Una bocanada de aire puro
por Guillermo Gasparini
Es estos tiempos de tanta polémica insólita alrededor de las lealtades personales de los entrenadores respecto de sus colores futbolísticos, poco se hace hincapié respecto de sus preferencias futbolísticas. Los DT son encasillados como “ofensivos” o “defensivos”, “especuladores” u “oportunistas”, “trabajadores” o “vagos”, siempre con este tipo de frases, sin entrar a desmenuzar el estilo que el profesional profesa. Nos faltan puntos para escaparle a la promoción, queremos expertos que nos coloquen en las copas internacionales, buscamos el perfil que nos lleve al título, son los justificativos que se esgrimen a la hora de definirse por uno u otro candidato. En muy pocas ocasiones, o casi nunca, se estudia a fondo acerca de su capacidad para cumplir con esos objetivos fijados.
Sabiendo que nadie tiene la varita mágica para conseguir resultados, llegan como una bocanada de aire fresco las declaraciones de Claudio Borghi, profusamente distribuídas en todas las audiciones radiales y televisivas, ya en su puesto de nuevo entrenador de Independiente.
Sorprende lo que no debería sorprender: el estilo sobrio de Borghi no transforma al juego en una lucha de vida o muerte. Casi sin conocer a los jugadores que le toca dirigir, dice que colocó un delantero por un defensor “como cuando uno juega un número a la ruleta”. No asume merecimientos de otros, al afirmar que toda esta última tarea exitosa le pertenece a “Pepé” Santoro. Y que si Independiente, por esas cosas, logra clasificarse campeón del Clausura, será por el mérito de tres entrenadores: Troglio, Santoro y Borghi. Cuando era jugador llamaba la atención por sus lujos y por la claridad de panorama que tenía. Quizás era algo díscolo, volcándose luego a creencias religiosas que lo calmaran. Se fue haciendo entrenador en equipos chicos de Chile y luego, pacientemente, armó en Colo Colo una sobria maquinita de ganar títulos. Aunque debiera organizar equipos distintos en cada temporada, por las continuas ventas. Y luchando también contra una crisis financiera de la institución chilena (casi al estilo Racing...).

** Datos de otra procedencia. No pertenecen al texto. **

(** * Video render service: job lifecycle and admission control

    A shallow embedding of [render_api.py]: the job registry
    ([jobs_status], a dict of dicts), the in-flight counter
    ([active_jobs]), the submission handler [create_render_job], the
    background coroutine [process_render_job] with its helpers
    [download_file_async] and [render_video], and the properties of the
    job lifecycle proved over every interleaving of submissions and
    coroutine resumptions. *)

From Stdlib Require Import Ascii.
From stdpp Require Import gmap strings list fin_maps pretty sorting.

Local Open Scope string_scope.
Local Open Scope Z_scope.

(** ** Python values *)

(** The values stored in a job record: strings and integers. *)
Inductive Value :=
| VStr (s : string)
| VInt (n : Z).

#[global] Instance Value_eq_dec : EqDecision Value.
Proof. solve_decision. Defined.

(** A Python [dict] with string keys. *)
Abbreviation Dict := (gmap string Value).

(** [d.update(new)]: the keys of [new] override those of [d]. *)
Definition dict_update (new d : Dict) : Dict := new ∪ d.

(** [d.get(k, default)]. *)
Definition dict_get {V} (d : gmap string V) (k : string) (dflt : V) : V :=
  default dflt (d !! k).

(** [needle in hay] on strings. *)
Fixpoint contains (needle hay : string) : bool :=
  String.prefix needle hay ||
  match hay with
  | EmptyString => false
  | String _ hay' => contains needle hay'
  end.

(** [s.endswith(suffix)]. *)
Definition endswith (s suffix : string) : bool :=
  String.prefix (String.rev suffix) (String.rev s).

(** A raised exception is represented by its [str(e)]. *)
Inductive Result (A : Type) :=
| Return (a : A)
| Raise (msg : string).
Arguments Return {A} a.
Arguments Raise {A} msg.

(** ** Data model *)

(** [pydantic.HttpUrl]; the code only ever takes [str(url)]. *)
Record HttpUrl := { str_url : string }.

(** [pathlib.Path], as the directory and the final component. *)
Record Path := { parent : string; name : string }.

Definition path_div (dir fname : string) : Path :=
  {| parent := dir; name := fname |}.

Definition str_path (p : Path) : string := parent p ++ "/" ++ name p.

Record RenderRequest := {
  video_url : HttpUrl;
  audio_url : HttpUrl;
  quality : string
}.

(** The model constructor [RenderRequest(video_url=..., audio_url=...,
    quality=...)]: the field declaration [quality: str = "high"] supplies
    the value of an omitted [quality]. *)
Definition RenderRequest_init (video audio : HttpUrl) (q : option string)
  : RenderRequest :=
  {| video_url := video; audio_url := audio; quality := default "high" q |}.

(** Where a [process_render_job] coroutine stands: the line of
    [render_api.py] it executes next, with the local variables bound so far.
    [L206] is the [except] block (holding [str(e)]), [L217] the [finally]
    block. *)
Inductive Point :=
| L175
| L176
| L177
| L180
| L181 (video_path : Path)
| L183 (video_path : Path)
| L184 (video_path audio_path : Path)
| L187 (video_path audio_path : Path)
| L188 (video_path audio_path : Path)
| L189 (video_path audio_path output_path : Path)
| L192 (video_path audio_path output_path : Path)
| L201 (video_path audio_path : Path)
| L206 (error_msg : string)
| L217
| Finished.

(** A task handed to [background_tasks.add_task]. *)
Record Task := {
  job_id : string;
  request : RenderRequest;
  pc : Point
}.

(** The module's global state, and the tasks FastAPI holds. *)
Record State := {
  jobs_status : gmap string Dict;
  active_jobs : Z;
  background : list Task
}.

Definition initial : State :=
  {| jobs_status := ∅; active_jobs := 0; background := [] |}.

Definition with_jobs_status (js : gmap string Dict) (st : State) : State :=
  {| jobs_status := js; active_jobs := active_jobs st;
     background := background st |}.

(** What the outside world answers to the coroutine. *)
Inductive HttpResult :=
| HttpOk (content_type : string)
| HttpRaised (e : string).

En ningún momento, en esa etapa, bajó los brazos ni denunció que así era imposible trabajar. Igual que ahora actúa en Independiente, hacía su trabajo en la semana y el domingo miraba y gozaba con el rendimiento del equipo. Nunca fue de los que se desgañitaban y corrían alocadamente por el lateral. Confía en la independencia del jugador de fútbol, no lo atosiga con gritos que solo pueden confundir al atleta. Borghi sabe eso de memoria: si el jugador de fútbol no sabe resolver situaciones dentro de la cancha ¿para qué juega?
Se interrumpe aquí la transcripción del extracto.